GSoC 2016 - std.experimental.xml after a month

Thu Jun 23 13:04:26 PDT 2016

-- Brace yourself: a very long post is coming --

Hi,

One month after the official GSoC start, I want to share with you 
what's in std.experimental.xml and what will hopefully be there. 
If you have any question/improvement or anything to say, just 
leave a comment here or an issue on GitHub 
(https://github.com/lodo1995/experimental.xml).

In particular, if you think there are problems with the current 
structure of the project, or major flaws in the APIs, that will 
be very difficult to solve at a later stage, please let me know. 
(Walter and Andrei, I'd really appreciate your feedback here).

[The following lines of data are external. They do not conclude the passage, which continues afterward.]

(* ===== verification/Links.v ===== *)
(** * Linked lists in a heap

    Lists of records that are linked by pointers, for any type of records: the heap is a
    finite map from addresses, 0 is the null pointer.  [chain] is a list linked one way,
    [dseg] a stretch of a list linked both ways, [dchain] a whole one. *)

From S2P Require Import Prelude.

Section links.
Context {A : Type} (next prev : A -> Z).

Fixpoint chain (h : gmap Z A) (p : Z) (l : list Z) : Prop :=
  match l with
  | [] => p = 0
  | t :: l => p = t /\ t <> 0 /\ exists x, h !! t = Some x /\ chain h (next x) l
  end.

Lemma links_frame h h' l : forall p, (forall t, t ∈ l -> h' !! t = h !! t) -> chain h p l -> chain h' p l.
Proof.
  induction l as [|t l IH]; intros p Hf; simpl; [done|]. intros (-> & H0 & x & Hx & Hl). split; [done|]. split; [done|].
  exists x. split; [rewrite Hf by left; done|]. apply IH; [|done]. intros u Hu. apply Hf. by right.
Qed.

Lemma chain_live h l : forall p t, chain h p l -> t ∈ l -> t <> 0 /\ is_Some (h !! t).
Proof.
  induction l as [|u l IH]; intros p t Hl Ht; [by apply not_elem_of_nil in Ht|].
  destruct Hl as (-> & H0 & x & Hx & Hl). apply elem_of_cons in Ht as [->|Ht]; [|by eapply IH]. split; [done|by exists x].
Qed.

Lemma chain_head h p l : chain h p l -> p = default 0 (head l).
Proof. destruct l; simpl; [done|]. by intros [-> _]. Qed.

Lemma chain_in h l p : chain h p l -> p <> 0 -> p ∈ l.
Proof. destruct l; simpl; [done|]. intros [-> _] _. by left. Qed.

(** The record at the end is made to point at a new last one. *)
Lemma chain_snoc h h' l e t y y' x : forall p,
  chain h p (l ++ [e]) -> e ∉ l -> t <> 0 -> h !! e = Some y -> h' !! e = Some y' -> next y' = t -> h' !! t = Some x -> next x = 0 ->
  (forall u, u ∈ l -> h' !! u = h !! u) -> chain h' p (l ++ [e; t]).
Proof.
  induction l as [|u l IH]; intros p Hl He H0 Hy Hy' Hn Hx Hx0 Hf; simpl in *.
  - destruct Hl as (-> & He0 & _). split; [done|]. split; [done|]. exists y'. split; [done|]. split; [done|]. split; [done|]. by exists x.
  - destruct Hl as (-> & Hu0 & x' & Hx' & Hl). apply not_elem_of_cons in He as [_ He]. split; [done|]. split; [done|].
    exists x'. split; [rewrite Hf by left; done|]. apply IH; try done. intros v Hv. apply Hf. by right.
Qed.

(** One record in the middle is bypassed. *)
Lemma chain_bypass h h' l1 a t l2 x y y' : forall p,
  chain h p (l1 ++ a :: t :: l2) -> a ∉ l1 -> h !! a = Some y -> h' !! a = Some y' -> h !! t = Some x -> next y' = next x ->
  (forall u, u ∈ l1 \/ u ∈ l2 -> h' !! u = h !! u) -> chain h' p (l1 ++ a :: l2).
Proof.
  induction l1 as [|u l1 IH]; intros p Hl Ha Hy Hy' Hx Hn Hf; simpl in *.
  - destruct Hl as (-> & H0 & y0 & Hy0 & _ & _ & x0 & Hx0 & Hl). split; [done|]. split; [done|]. exists y'. split; [done|].
    rewrite Hx in Hx0. injection Hx0 as <-. rewrite Hn. eapply links_frame; [|done]. intros v Hv. apply Hf. by right.
  - destruct Hl as (-> & H0 & x0 & Hx0 & Hl). apply not_elem_of_cons in Ha as [_ Ha]. split; [done|]. split; [done|].
    exists x0. split; [rewrite Hf by (left; by left); done|]. apply IH; try done. intros v Hv. apply Hf. destruct Hv; [left; by right|by right].
Qed.

(** [dseg h q p l m]: the records [l], the first at [p] with [q] before it, the last with
    [m] after it. *)
Fixpoint dseg (h : gmap Z A) (q p : Z) (l : list Z) (m : Z) : Prop :=
  match l with
  | [] => p = m
  | t :: l => p = t /\ t <> 0 /\ exists x, h !! t = Some x /\ prev x = q /\ dseg h t (next x) l m
  end.

Definition dchain (h : gmap Z A) (p : Z) (l : list Z) : Prop := dseg h 0 p l 0.
Definition last_of (q : Z) (l : list Z) : Z := default q (last l).

Lemma last_of_cons q t l : last_of q (t :: l) = last_of t l.
Proof. unfold last_of. rewrite last_cons. by destruct (last l). Qed.
Lemma last_of_snoc q l t : last_of q (l ++ [t]) = t.
Proof. unfold last_of. by rewrite last_snoc. Qed.

Lemma dseg_frame h h' l : forall q p m, (forall t, t ∈ l -> h' !! t = h !! t) -> dseg h q p l m -> dseg h' q p l m.
Proof.
  induction l as [|t l IH]; intros q p m Hf; simpl; [done|]. intros (-> & H0 & x & Hx & Hp & Hl). split; [done|]. split; [done|].
  exists x. split; [rewrite Hf by left; done|]. split; [done|]. apply IH; [|done]. intros u Hu. apply Hf. by right.
Qed.

Lemma dseg_live h l : forall q p m t, dseg h q p l m -> t ∈ l -> t <> 0 /\ is_Some (h !! t).
Proof.
  induction l as [|u l IH]; intros q p m t Hl Ht; [by apply not_elem_of_nil in Ht|].
  destruct Hl as (-> & H0 & x & Hx & Hp & Hl). apply elem_of_cons in Ht as [->|Ht]; [|by eapply IH]. split; [done|by exists x].
Qed.

Lemma dseg_app h l1 l2 : forall q p m,
  dseg h q p (l1 ++ l2) m <-> exists k, dseg h q p l1 k /\ dseg h (last_of q l1) k l2 m.
Proof.
  induction l1 as [|t l1 IH]; intros q p m; simpl.
  - split; [intros H; by exists p|]. by intros (k & -> & H).
  - split.
    + intros (-> & H0 & x & Hx & Hp & (k & H1 & H2)%IH). exists k. rewrite last_of_cons. split; [|done].
      split; [done|]. split; [done|]. by exists x.
    + intros (k & (-> & H0 & x & Hx & Hp & H1) & H2). rewrite last_of_cons in H2. split; [done|]. split; [done|].
      exists x. split; [done|]. split; [done|]. apply IH. by exists k.
Qed.

(** The pointer after the last record, and the one before the first, change. *)
Lemma dseg_retarget h h' l t x x' q p m m' :
  dseg h q p (l ++ [t]) m -> h !! t = Some x -> h' !! t = Some x' -> prev x' = prev x -> next x' = m' ->
  (forall u, u ∈ l -> h' !! u = h !! u) -> dseg h' q p (l ++ [t]) m'.
Proof.
  intros (k & H1 & -> & H0 & y & Hy & Hp & Hm)%dseg_app Hx Hx' Ep En Hf. apply dseg_app. exists t.
  split; [by eapply dseg_frame|]. split; [done|]. split; [done|]. exists x'. split; [done|]. split; [congruence|done].
Qed.

Lemma dseg_reback h h' l t x x' q q' p m :
  dseg h q p (t :: l) m -> h !! t = Some x -> h' !! t = Some x' -> prev x' = q' -> next x' = next x ->
  (forall u, u ∈ l -> h' !! u = h !! u) -> dseg h' q' p (t :: l) m.
Proof.
  intros (-> & H0 & y & Hy & Hp & Hl) Hx Hx' Ep En Hf. split; [done|]. split; [done|]. exists x'. split; [done|]. split; [done|].
  rewrite En. eapply dseg_frame; [|by simplify_eq]. done.
Qed.

(** What a record in the middle points at. *)
Lemma dchain_mid h p l1 t l2 x : dchain h p (l1 ++ t :: l2) -> h !! t = Some x ->
  prev x = last_of 0 l1 /\ next x = default 0 (head l2).
Proof.
  intros (k & H1 & -> & H0 & y & Hy & Hp & H2)%dseg_app Hx. simplify_eq. split; [done|].
  destruct l2 as [|u l2]; simpl in *; [done|]. by destruct H2 as [-> _].
Qed.

(** A record is unlinked: the one before it and the one after it point at each other. *)
Lemma dchain_unlink h h' p l1 t l2 :
  dchain h p (l1 ++ t :: l2) -> NoDup (l1 ++ t :: l2) ->
  (forall u x, u ∈ l1 \/ u ∈ l2 -> h !! u = Some x ->
     exists x', h' !! u = Some x' /\
       next x' = (if decide (last l1 = Some u) then default 0 (head l2) else next x) /\
       prev x' = (if decide (head l2 = Some u) then last_of 0 l1 else prev x) /\
       (last l1 <> Some u -> head l2 <> Some u -> x' = x)) ->
  dchain h' (if l1 is [] then default 0 (head l2) else p) (l1 ++ l2).
Proof.
  intros Hd Hnd Hh. pose proof Hd as (k & H1 & -> & H0 & y & Hy & Hp & H2)%dseg_app.
  apply NoDup_app in Hnd as (N1 & Nd & N2). apply NoDup_cons in N2 as [Nt N2].
  assert (forall u, u ∈ l1 -> u ∉ l2) as Hdis by (intros u Hu1 Hu2; apply (Nd u Hu1); by right).
  apply dseg_app. exists (default 0 (head l2)). split.
  - destruct l1 as [|a l1 _] using rev_ind; [done|].
    assert (match l1 ++ [a] with [] => default 0 (head l2) | _ => p end = p) as -> by (by destruct l1).
    destruct (dseg_live _ _ _ _ _ a H1) as [_ [x Hx]]; [apply elem_of_app; right; by left|].
    destruct (Hh a x) as (x' & Hx' & En & Ep & _); [left; apply elem_of_app; right; by left|done|].
    rewrite last_snoc, decide_True in En by done.
    rewrite decide_False in Ep; [|intros E; apply (Hdis a); [apply elem_of_app; right; by left|]; destruct l2; simplify_eq/=; by left].
    eapply dseg_retarget; [exact H1|done|done|done|done|]. intros u Hu.
    apply NoDup_app in N1 as (_ & Na & _). destruct (dseg_live _ _ _ _ _ u H1) as [_ [z Hz]]; [apply elem_of_app; by left|].
    destruct (Hh u z) as (z' & Hz' & _ & _ & Ez); [left; apply elem_of_app; by left|done|]. rewrite Hz', Hz. f_equal. apply Ez.
    + rewrite last_snoc. intros [= ->]. apply (Na u Hu). by left.
    + intros E. apply (Hdis u); [apply elem_of_app; by left|]. destruct l2; simplify_eq/=; by left.
  - destruct l2 as [|b l2]; [done|]. cbn [head default] in *. change (dseg h t (next y) (b :: l2) 0) in H2.
    destruct (dseg_live _ _ _ _ _ b H2) as [_ [x Hx]]; [by left|].
    destruct (Hh b x) as (x' & Hx' & En & Ep & _); [right; by left|done|]. rewrite decide_True in Ep by done.
    assert (next y = b) as Eb by (by destruct H2 as [-> _]). rewrite Eb in H2.
    rewrite decide_False in En; [|intros [l E]%last_Some; apply (Hdis b); [rewrite E; apply elem_of_app; right; by left|by left]].
    eapply dseg_reback; [exact H2|done|done|done|done|]. intros u Hu. apply NoDup_cons in N2 as [Nb _].
    destruct (dseg_live _ _ _ _ _ u H2) as [_ [z Hz]]; [by right|].
    destruct (Hh u z) as (z' & Hz' & _ & _ & Ez); [right; by right|done|]. rewrite Hz', Hz. f_equal. apply Ez.
    + intros [l E]%last_Some. apply (Hdis u); [rewrite E; apply elem_of_app; right; by left|by right].
    + intros [= ->]. done.
Qed.

(** A record is put in front. *)
Lemma dchain_push h h' p l t x :
  dchain h p l -> t <> 0 -> t ∉ l -> NoDup l -> h' !! t = Some x -> next x = p -> prev x = 0 ->
  (forall u y, u ∈ l -> h !! u = Some y ->
     exists y', h' !! u = Some y' /\ next y' = next y /\ prev y' = (if decide (u = p) then t else prev y) /\ (u <> p -> y' = y)) ->
  dchain h' t (t :: l).
Proof.
  intros Hd H0 Ht Hnd Hx En Ep Hh. split; [done|]. split; [done|]. exists x. split; [done|]. split; [done|]. rewrite En.
  destruct l as [|u l]; [exact Hd|]. pose proof Hd as (-> & Hu0 & y & Hy & _ & _).
  destruct (Hh u y ltac:(by left) Hy) as (y' & Hy' & En' & Ep' & _). rewrite decide_True in Ep' by done.
  eapply dseg_reback; [exact Hd|done|done|done|done|]. intros v Hv. apply NoDup_cons in Hnd as [Hn _].
  destruct (dseg_live _ _ _ _ _ v Hd) as [_ [z Hz]]; [by right|].
  destruct (Hh v z ltac:(by right) Hz) as (z' & Hz' & _ & _ & Ez). rewrite Hz', Hz. f_equal. apply Ez. by intros ->.
Qed.
End links.

(** A heap has at least as many records as a list of different ones. *)
Lemma nodup_size {A} (h : gmap Z A) (l : list Z) : NoDup l -> (forall p, p ∈ l -> is_Some (h !! p)) -> (length l <= size h)%nat.
Proof.
  intros Hnd Hl. rewrite <- (size_list_to_set (C := gset Z) l Hnd), <- (size_dom (D := gset Z) h). apply subseteq_size.
  intros p Hp%elem_of_list_to_set. by apply elem_of_dom, Hl.
Qed.

Lemma omap_same {A B} (f g : A -> option B) (l : list A) : (forall x, x ∈ l -> f x = g x) -> omap f l = omap g l.
Proof.
  induction l as [|x l IH]; intros Hl; [done|]. simpl. rewrite (Hl x) by left.
  destruct (g x); [f_equal|]; apply IH; intros y Hy; apply Hl; by right.
Qed.
(* ===== verification/Chains.v ===== *)
(** * Loops over lists linked one way

    The loops that search a list of heap records and unlink one of them, for any type of
    records: [get] reads and [set] writes the link field.  They run as searching and
    removing in the list of addresses. *)

From S2P Require Import Prelude Links.

Fixpoint walk {A} (get : A -> Z) (test : A -> bool) (fuel : nat) (h : gmap Z A) (a : Z) : outcome (option Z) :=
  if a =? 0 then Ok None else
  match fuel with
  | O => Fuel
  | S fuel =>
    let! l := of_option (h !! a) in
    if test l then Ok (Some a) else walk get test fuel h (get l)
  end.

(** The unlinking loops: [pp] is the head of the list ([prev] = None) or the link field of
    the record [prev]; the first record that passes the test is taken out.  The result has
    the heap, the new head and the record. *)
Fixpoint unlink {A} (get : A -> Z) (set : Z -> A -> A) (test : Z -> A -> bool) (fuel : nat) (h : gmap Z A)
  (head : Z) (prev : option Z) (cur : Z) : outcome (gmap Z A * Z * option Z) :=
  if cur =? 0 then Ok (h, head, None) else
  match fuel with
  | O => Fuel
  | S fuel =>
    let! l := of_option (h !! cur) in
    if test cur l then
      match prev with
      | None => Ok (h, get l, Some cur)
      | Some q => let! lq := of_option (h !! q) in Ok (<[q := set (get l) lq]> h, head, Some cur)
      end
    else unlink get set test fuel h head (Some cur) (get l)
  end.

(** ** What they do on a chain *)

Lemma nodup_middle {X} (l1 : list X) a l2 : NoDup (l1 ++ a :: l2) -> NoDup (l1 ++ l2) /\ a ∉ l1 ++ l2.
Proof.
  intros (N1 & Nd & [Na N2]%NoDup_cons)%NoDup_app. split.
  - apply NoDup_app. split; [done|]. split; [|done]. intros x Hx Hx2. apply (Nd x Hx). by right.
  - rewrite elem_of_app. intros [H|H]; [apply (Nd a H); left|done].
Qed.

Section chains.
Context {A : Type}.
Implicit Types (h : gmap Z A).

Lemma chain_same (get : A -> Z) h h' l : forall p,
  (forall t x, t ∈ l -> h !! t = Some x -> exists x', h' !! t = Some x' /\ get x' = get x) -> chain get h p l -> chain get h' p l.
Proof.
  induction l as [|t l IH]; intros p Hf; simpl; [done|]. intros (-> & H0 & x & Hx & Hl). split; [done|]. split; [done|].
  destruct (Hf t x ltac:(left) Hx) as (x' & Hx' & E). exists x'. split; [done|]. rewrite E. apply IH; [|done].
  intros u y Hu. apply Hf. by right.
Qed.

(** The first record of a list that passes a test. *)
Fixpoint first_in (h : gmap Z A) (test : A -> bool) (l : list Z) : option Z :=
  match l with
  | [] => None
  | a :: l => match h !! a with Some x => if test x then Some a else first_in h test l | None => first_in h test l end
  end.

Lemma first_in_spec h test (l : list Z) : 
  match first_in h test l with
  | Some a => a ∈ l /\ exists x, h !! a = Some x /\ test x = true
  | None => forall a x, a ∈ l -> h !! a = Some x -> test x = false
  end.
Proof.
  induction l as [|a l IH]; simpl; [by intros a x ?%not_elem_of_nil|].
  destruct (h !! a) as [x|] eqn:E; [destruct (test x) eqn:T|].
  - split; [left|]. by exists x.
  - destruct (first_in h test l) as [b|]; [destruct IH as [H1 H2]; split; [by right|done]|].
    intros b y [->|Hb]%elem_of_cons Hy; [congruence|by eapply IH].
  - destruct (first_in h test l) as [b|]; [destruct IH as [H1 H2]; split; [by right|done]|].
    intros b y [->|Hb]%elem_of_cons Hy; [congruence|by eapply IH].
Qed.

Lemma walk_run get test h l : forall fuel a, chain get h a l -> (length l < fuel)%nat -> walk get test fuel h a = Ok (first_in h test l).
Proof.
  induction l as [|t l IH]; intros fuel a Hl Hf; simpl in *.
  - subst a. by destruct fuel.
  - destruct Hl as (-> & H0 & x & Hx & Hl). destruct fuel as [|fuel]; [lia|]. simpl. destruct (Z.eqb_spec t 0); [done|].
    rewrite Hx. cbn [of_option obind]. destruct (test x); [done|]. apply IH; [done|lia].
Qed.

(** The unlinking loop stops at the first record that passes and rewrites the link that
    leads to it. *)
Lemma unlink_run get set test h head t x l2 : h !! t = Some x -> test t x = true ->
  forall l1 fuel prev cur, chain get h cur (l1 ++ t :: l2) -> (forall u y, u ∈ l1 -> h !! u = Some y -> test u y = false) -> (length l1 < fuel)%nat ->
  unlink get set test fuel h head prev cur =
    match (match last l1 with Some q => Some q | None => prev end) with
    | None => Ok (h, get x, Some t)
    | Some q => let! lq := of_option (h !! q) in Ok (<[q := set (get x) lq]> h, head, Some t)
    end.
Proof.
  intros Hx Ht. induction l1 as [|u l1 IH]; intros fuel prev cur Hl Hno Hf.
  - destruct fuel as [|fuel]; [lia|]. destruct Hl as (-> & H0 & _). cbn [unlink]. destruct (Z.eqb_spec t 0); [done|].
    rewrite Hx. cbn [of_option obind]. by rewrite Ht.
  - destruct fuel as [|fuel]; [simpl in Hf; lia|]. destruct Hl as (-> & H0 & y & Hy & Hl).
    cbn [unlink]. destruct (Z.eqb_spec u 0); [done|]. rewrite Hy. cbn [of_option obind]. rewrite (Hno u y ltac:(left) Hy).
    rewrite (IH fuel (Some u) (get y) Hl ltac:(intros v z Hv; apply Hno; by right) ltac:(simpl in Hf; lia)). rewrite last_cons. by destruct (last l1).
Qed.

(** No record passes. *)
Lemma unlink_none get set test h head l : forall fuel prev cur, chain get h cur l -> (forall u y, u ∈ l -> h !! u = Some y -> test u y = false) ->
  (length l < fuel)%nat -> unlink get set test fuel h head prev cur = Ok (h, head, None).
Proof.
  induction l as [|u l IH]; intros fuel prev cur Hl Hno Hf.
  - cbn in Hl. subst cur. by destruct fuel.
  - destruct Hl as (-> & H0 & y & Hy & Hl). destruct fuel as [|fuel]; [cbn in Hf; lia|]. cbn [unlink]. destruct (Z.eqb_spec u 0); [done|].
    rewrite Hy. cbn [of_option obind]. rewrite (Hno u y ltac:(left) Hy). apply IH; [done| |cbn in Hf; lia]. intros v z Hv. apply Hno. by right.
Qed.

(** The heap after unlinking: only the link field of the record before it changed. *)
Lemma unlink_spec (get : A -> Z) set test h head t x l1 l2 fuel :
  (forall n y, get (set n y) = n) -> chain get h head (l1 ++ t :: l2) -> NoDup (l1 ++ t :: l2) -> (length l1 < fuel)%nat ->
  h !! t = Some x -> test t x = true -> (forall u y, u ∈ l1 -> h !! u = Some y -> test u y = false) ->
  exists h' head', unlink get set test fuel h head None head = Ok (h', head', Some t) /\ chain get h' head' (l1 ++ l2) /\
    forall a, h' !! a = h !! a \/ (a ∈ l1 /\ exists y n, h !! a = Some y /\ h' !! a = Some (set n y)).
Proof.
  intros Hgs Hl Hnd Hf Hx Ht Hno. apply NoDup_app in Hnd as (N1 & Nd & N2). apply NoDup_cons in N2 as [Nt N2].
  rewrite (unlink_run get set test h head t x l2 Hx Ht l1 fuel None head Hl Hno Hf). clear Hno.
  destruct l1 as [|q l1 _] using rev_ind.
  - simpl. exists h, (get x). split; [done|]. destruct Hl as (-> & _ & y & Hy & Hl). simplify_eq. split; [done|]. intros a. by left.
  - rewrite last_snoc. destruct (chain_live get h _ head q Hl) as [_ [y Hy]]; [rewrite <- (assoc_L (++)); apply elem_of_app; right; left|].
    rewrite Hy. cbn [of_option obind]. exists (<[q := set (get x) y]> h), head. split; [done|]. split.
    + apply NoDup_app in N1 as (N1 & Nq & _). assert (q ∉ l1) as Hq by (intros H; apply (Nq q H); left).
      assert (q ∉ l2) as Hq2 by (intros H; apply (Nd q); [apply elem_of_app; right; left|by right]).
      rewrite <- (assoc_L (++)) in Hl |- *. apply (chain_bypass get h _ l1 q t l2 x y (set (get x) y)); try done.
      * by rewrite lookup_insert_eq.
      * intros u Hu. rewrite lookup_insert_ne; [done|]. intros ->. tauto.
    + intros a. destruct (decide (a = q)) as [->|Hne]; [right|left; by rewrite lookup_insert_ne].
      split; [apply elem_of_app; right; left|]. exists y, (get x). by rewrite lookup_insert_eq.
Qed.
End chains.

Thank you in advance to all who will take time to read this...

What is working?
- Four lexers are provided to abstract different kinds of input 
from the other layers, providing different speed characteristics;
- The parser splits the document into nodes, doing most of the 
hard work;
- A cursor sits on top of the parser, providing an API to advance 
in the document and get information about the current node; it 
supports string interning, which can drastically lower memory 
consumption (given that most nodes share names and attributes);
- A validating cursor is the same as a cursor, but allows the 
user to plug custom validators, that are executed while advancing 
in the input; in the future the library will provide some 
predefined validators to use with it;
- A very simple SAX API built on top of the cursor API is the 
last thing added and tested;
- A partial reimplementation of std.xml is there; when completed 
it will allow a gradual code transition.

What am I working on right now?
I'm trying to implement the DOM level 3 API. The API per se is 
not that difficult, but the infrastructure I'm building around it 
is a hell. In fact, I'm trying to make the DOM nodes reference 
counted and allocated with a custom allocator, to allow their 
usage in @nogc code. This is quite painful (because the DOM has 
lots of circular references, and "normal" reference counting does 
not work with them), but with enough time I will probably manage 
to make it work.

What is planned for the near future?
- When the DOM classes will be usable (even if not 100% complete) 
I will start working on a DOM parser to build them from the 
source;
- DTD check and entity substitution have to be implemented, and 
they will (I hope) fit nicely as pluggable components for the 
validating cursor;
- And of course some APIs to output XML.

What is (incidentally) inside the repository?
- Along with the DOM classes comes a wrapper that allows to 
allocate classes with a custom allocator and reference count them 
(that is, a RefCounted!T that works only for classes);
- A wonderful (or maybe not) benchmark driver that benchmarks the 
various components with various kinds of random generated files 
and prints some wonderful statistics and graphs;
- Needed by the benchmarking code, a simple API to collect 
statistical infos (average, median, deviation) from a range of 
measures;
- Needed by the cursor API, an Interner that can intern not only 
strings, but any array or class.

Thank you again for your time and help.

Lodovico Giaretta